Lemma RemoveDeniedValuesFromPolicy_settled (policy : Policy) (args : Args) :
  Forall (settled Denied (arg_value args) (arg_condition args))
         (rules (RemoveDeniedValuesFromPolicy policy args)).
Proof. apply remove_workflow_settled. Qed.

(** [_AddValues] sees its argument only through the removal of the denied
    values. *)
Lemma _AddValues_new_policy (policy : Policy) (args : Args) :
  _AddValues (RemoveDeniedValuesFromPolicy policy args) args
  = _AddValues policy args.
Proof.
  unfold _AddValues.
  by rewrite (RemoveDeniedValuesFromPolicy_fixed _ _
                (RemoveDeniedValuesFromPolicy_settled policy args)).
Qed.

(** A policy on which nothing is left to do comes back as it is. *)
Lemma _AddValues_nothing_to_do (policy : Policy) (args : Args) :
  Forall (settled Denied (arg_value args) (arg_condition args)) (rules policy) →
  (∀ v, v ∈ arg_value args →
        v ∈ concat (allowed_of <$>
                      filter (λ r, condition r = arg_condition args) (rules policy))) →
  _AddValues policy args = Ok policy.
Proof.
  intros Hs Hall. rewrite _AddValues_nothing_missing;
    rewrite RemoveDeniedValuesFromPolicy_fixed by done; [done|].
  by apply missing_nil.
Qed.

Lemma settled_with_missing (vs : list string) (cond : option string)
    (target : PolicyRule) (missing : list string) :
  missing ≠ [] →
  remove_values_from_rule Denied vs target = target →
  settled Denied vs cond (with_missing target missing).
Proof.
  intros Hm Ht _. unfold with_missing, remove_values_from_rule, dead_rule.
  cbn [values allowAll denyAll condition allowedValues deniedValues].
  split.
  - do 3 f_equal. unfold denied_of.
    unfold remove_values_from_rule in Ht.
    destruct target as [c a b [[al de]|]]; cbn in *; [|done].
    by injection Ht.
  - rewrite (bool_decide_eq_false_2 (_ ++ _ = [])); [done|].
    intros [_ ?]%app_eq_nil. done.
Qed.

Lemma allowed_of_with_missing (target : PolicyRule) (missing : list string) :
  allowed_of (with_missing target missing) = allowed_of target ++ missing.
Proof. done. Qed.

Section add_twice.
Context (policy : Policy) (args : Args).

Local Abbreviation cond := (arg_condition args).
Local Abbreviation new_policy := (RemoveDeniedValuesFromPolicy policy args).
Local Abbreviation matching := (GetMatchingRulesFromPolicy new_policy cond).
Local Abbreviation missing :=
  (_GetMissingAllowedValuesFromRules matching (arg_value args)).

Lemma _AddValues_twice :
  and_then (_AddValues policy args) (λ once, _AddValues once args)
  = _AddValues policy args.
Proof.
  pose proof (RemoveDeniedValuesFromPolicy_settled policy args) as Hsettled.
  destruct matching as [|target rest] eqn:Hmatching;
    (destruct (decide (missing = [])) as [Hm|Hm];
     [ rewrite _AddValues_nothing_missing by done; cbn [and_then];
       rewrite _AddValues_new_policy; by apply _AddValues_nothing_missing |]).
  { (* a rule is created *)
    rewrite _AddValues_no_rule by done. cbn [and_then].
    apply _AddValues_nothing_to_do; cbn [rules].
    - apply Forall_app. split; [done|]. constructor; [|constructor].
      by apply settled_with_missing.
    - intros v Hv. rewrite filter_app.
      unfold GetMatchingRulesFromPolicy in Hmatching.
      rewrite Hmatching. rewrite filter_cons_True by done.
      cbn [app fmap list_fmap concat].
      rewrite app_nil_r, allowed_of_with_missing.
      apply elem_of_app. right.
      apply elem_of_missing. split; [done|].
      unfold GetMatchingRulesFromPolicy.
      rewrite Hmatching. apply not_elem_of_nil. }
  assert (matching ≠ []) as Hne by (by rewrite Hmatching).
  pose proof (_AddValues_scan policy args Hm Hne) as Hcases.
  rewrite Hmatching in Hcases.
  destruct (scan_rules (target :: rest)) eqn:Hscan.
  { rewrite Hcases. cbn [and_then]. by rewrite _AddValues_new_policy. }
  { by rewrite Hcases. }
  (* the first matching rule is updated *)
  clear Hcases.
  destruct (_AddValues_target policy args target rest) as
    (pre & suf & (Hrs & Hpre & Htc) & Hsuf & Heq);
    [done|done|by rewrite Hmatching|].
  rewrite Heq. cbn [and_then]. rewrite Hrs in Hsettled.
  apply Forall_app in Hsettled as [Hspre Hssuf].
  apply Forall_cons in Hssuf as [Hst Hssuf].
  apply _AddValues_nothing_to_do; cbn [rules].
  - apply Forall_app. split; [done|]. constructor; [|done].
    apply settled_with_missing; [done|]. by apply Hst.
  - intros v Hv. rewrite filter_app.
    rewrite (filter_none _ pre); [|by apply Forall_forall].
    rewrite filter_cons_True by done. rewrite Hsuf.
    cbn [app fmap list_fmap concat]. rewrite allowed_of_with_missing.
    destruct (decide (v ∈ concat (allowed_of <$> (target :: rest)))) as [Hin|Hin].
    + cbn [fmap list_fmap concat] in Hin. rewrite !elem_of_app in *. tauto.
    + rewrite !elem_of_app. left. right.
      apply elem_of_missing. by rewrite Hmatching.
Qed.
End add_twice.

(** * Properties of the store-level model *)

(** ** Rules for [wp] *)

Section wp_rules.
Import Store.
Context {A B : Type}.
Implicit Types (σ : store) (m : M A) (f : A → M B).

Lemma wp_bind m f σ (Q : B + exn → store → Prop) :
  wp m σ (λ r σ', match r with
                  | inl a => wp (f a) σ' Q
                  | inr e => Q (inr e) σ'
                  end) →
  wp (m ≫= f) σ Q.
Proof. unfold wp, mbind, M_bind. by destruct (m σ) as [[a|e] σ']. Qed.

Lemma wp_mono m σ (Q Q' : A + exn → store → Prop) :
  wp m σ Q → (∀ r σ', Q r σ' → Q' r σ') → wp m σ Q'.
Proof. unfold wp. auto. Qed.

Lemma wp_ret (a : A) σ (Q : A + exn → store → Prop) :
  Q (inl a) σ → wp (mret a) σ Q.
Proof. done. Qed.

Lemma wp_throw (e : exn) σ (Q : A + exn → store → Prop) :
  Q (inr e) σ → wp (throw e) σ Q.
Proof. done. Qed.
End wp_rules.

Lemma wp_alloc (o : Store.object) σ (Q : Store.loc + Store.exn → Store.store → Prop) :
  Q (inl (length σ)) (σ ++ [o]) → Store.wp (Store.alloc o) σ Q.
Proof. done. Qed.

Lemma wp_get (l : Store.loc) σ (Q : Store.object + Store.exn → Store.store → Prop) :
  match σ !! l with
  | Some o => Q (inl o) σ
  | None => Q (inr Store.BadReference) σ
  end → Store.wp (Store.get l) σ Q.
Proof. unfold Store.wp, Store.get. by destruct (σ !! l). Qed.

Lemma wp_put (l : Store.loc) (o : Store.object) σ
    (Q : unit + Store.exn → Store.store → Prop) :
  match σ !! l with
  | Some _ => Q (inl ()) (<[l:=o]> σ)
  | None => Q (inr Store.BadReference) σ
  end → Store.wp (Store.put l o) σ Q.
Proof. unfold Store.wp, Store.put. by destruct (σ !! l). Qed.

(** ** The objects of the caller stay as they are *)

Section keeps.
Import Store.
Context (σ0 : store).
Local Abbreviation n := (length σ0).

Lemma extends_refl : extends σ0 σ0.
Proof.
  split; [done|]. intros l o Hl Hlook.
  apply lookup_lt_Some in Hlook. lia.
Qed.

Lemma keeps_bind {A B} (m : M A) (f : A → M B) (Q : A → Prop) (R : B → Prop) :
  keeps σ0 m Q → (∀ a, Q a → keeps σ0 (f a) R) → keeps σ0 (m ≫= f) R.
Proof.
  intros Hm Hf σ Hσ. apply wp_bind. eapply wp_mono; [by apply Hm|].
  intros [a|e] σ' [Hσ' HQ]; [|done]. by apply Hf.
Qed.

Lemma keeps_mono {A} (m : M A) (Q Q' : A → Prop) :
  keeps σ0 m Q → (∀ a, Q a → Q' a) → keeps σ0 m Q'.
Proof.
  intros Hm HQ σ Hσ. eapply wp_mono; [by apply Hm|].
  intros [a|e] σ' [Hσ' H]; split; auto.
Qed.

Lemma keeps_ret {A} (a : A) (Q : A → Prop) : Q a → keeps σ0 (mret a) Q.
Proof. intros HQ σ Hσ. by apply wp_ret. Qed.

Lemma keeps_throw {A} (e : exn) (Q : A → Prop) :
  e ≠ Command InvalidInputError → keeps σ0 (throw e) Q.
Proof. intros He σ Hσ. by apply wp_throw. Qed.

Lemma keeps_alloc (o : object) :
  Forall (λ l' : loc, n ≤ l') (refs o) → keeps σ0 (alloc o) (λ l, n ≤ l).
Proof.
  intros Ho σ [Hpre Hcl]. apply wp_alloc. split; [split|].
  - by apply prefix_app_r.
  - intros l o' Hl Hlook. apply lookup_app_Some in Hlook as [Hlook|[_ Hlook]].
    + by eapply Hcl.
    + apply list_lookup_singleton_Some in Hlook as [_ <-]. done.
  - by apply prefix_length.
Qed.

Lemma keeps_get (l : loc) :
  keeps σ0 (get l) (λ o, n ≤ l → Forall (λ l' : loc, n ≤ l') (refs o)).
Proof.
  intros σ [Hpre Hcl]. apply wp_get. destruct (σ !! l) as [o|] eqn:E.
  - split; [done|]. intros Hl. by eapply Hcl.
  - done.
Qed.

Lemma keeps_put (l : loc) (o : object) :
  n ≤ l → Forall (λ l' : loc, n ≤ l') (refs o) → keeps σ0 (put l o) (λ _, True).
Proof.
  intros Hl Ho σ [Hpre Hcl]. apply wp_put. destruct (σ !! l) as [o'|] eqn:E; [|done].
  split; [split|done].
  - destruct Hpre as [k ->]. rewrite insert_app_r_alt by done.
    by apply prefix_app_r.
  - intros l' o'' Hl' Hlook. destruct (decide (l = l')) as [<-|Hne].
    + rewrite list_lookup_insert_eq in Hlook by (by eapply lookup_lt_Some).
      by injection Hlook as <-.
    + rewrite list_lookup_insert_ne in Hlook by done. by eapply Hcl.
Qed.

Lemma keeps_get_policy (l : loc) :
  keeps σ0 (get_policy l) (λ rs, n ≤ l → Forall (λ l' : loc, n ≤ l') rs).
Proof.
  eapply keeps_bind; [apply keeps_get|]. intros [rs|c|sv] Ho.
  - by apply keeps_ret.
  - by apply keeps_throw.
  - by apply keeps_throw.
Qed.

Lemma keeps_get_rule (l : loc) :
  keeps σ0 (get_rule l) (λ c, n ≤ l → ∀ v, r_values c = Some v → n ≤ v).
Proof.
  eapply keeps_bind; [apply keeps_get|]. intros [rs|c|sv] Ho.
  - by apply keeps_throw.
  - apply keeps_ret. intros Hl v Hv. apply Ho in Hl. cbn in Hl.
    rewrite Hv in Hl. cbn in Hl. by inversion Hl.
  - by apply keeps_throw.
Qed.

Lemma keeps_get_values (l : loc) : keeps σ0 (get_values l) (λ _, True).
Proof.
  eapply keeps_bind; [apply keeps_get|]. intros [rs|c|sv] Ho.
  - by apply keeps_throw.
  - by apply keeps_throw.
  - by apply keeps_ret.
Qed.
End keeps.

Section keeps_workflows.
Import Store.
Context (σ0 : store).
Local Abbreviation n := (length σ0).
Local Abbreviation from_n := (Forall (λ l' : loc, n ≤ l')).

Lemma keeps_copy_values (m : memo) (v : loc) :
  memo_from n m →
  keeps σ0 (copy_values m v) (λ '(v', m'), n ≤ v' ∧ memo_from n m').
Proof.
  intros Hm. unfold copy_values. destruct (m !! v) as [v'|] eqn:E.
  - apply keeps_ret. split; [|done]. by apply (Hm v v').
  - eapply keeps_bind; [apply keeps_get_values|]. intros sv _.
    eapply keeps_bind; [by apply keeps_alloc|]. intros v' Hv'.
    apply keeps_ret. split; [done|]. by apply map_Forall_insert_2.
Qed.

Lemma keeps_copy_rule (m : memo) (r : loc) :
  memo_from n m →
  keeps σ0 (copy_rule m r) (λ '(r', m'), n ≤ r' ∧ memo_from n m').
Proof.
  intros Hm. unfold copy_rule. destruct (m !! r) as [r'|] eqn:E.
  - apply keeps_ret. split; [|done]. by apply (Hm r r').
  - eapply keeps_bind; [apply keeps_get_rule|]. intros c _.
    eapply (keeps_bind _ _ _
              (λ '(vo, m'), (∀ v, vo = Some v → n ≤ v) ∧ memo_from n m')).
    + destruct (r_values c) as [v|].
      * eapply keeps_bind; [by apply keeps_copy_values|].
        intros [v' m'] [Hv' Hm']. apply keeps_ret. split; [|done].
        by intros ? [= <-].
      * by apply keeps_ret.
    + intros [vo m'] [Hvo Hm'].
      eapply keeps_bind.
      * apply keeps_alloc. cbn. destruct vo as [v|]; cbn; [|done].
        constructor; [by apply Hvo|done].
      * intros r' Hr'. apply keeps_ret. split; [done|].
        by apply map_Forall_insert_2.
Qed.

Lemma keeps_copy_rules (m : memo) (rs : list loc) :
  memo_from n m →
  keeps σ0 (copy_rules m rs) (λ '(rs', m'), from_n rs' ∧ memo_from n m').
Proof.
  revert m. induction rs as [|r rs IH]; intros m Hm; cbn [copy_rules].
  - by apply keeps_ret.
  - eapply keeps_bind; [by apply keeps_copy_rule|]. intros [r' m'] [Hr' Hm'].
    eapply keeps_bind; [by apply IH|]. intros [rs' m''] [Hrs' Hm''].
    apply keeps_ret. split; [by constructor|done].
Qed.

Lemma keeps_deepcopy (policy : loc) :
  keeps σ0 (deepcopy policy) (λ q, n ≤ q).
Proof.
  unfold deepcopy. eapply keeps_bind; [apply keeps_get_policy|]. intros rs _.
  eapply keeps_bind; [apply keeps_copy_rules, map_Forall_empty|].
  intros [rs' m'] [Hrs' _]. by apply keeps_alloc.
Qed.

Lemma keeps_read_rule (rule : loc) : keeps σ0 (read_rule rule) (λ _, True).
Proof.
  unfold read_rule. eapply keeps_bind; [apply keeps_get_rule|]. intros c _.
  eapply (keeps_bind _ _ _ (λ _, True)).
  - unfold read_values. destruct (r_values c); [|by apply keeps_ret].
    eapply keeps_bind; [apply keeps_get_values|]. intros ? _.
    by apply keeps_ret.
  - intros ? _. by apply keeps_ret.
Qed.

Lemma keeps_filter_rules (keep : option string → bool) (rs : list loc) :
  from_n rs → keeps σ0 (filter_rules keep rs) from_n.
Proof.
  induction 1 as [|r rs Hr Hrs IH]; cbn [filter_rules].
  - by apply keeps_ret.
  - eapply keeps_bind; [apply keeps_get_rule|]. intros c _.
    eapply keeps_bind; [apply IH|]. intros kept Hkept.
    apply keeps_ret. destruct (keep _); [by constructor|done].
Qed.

### DESCRIPTION OF THE TASK
Only the lines of the data holding the string "Hsettled" are wanted; copy each of them.

### OUTPUT FOR THIS TASK
  pose proof (RemoveDeniedValuesFromPolicy_settled policy args) as Hsettled.
  rewrite Heq. cbn [and_then]. rewrite Hrs in Hsettled.
  apply Forall_app in Hsettled as [Hspre Hssuf].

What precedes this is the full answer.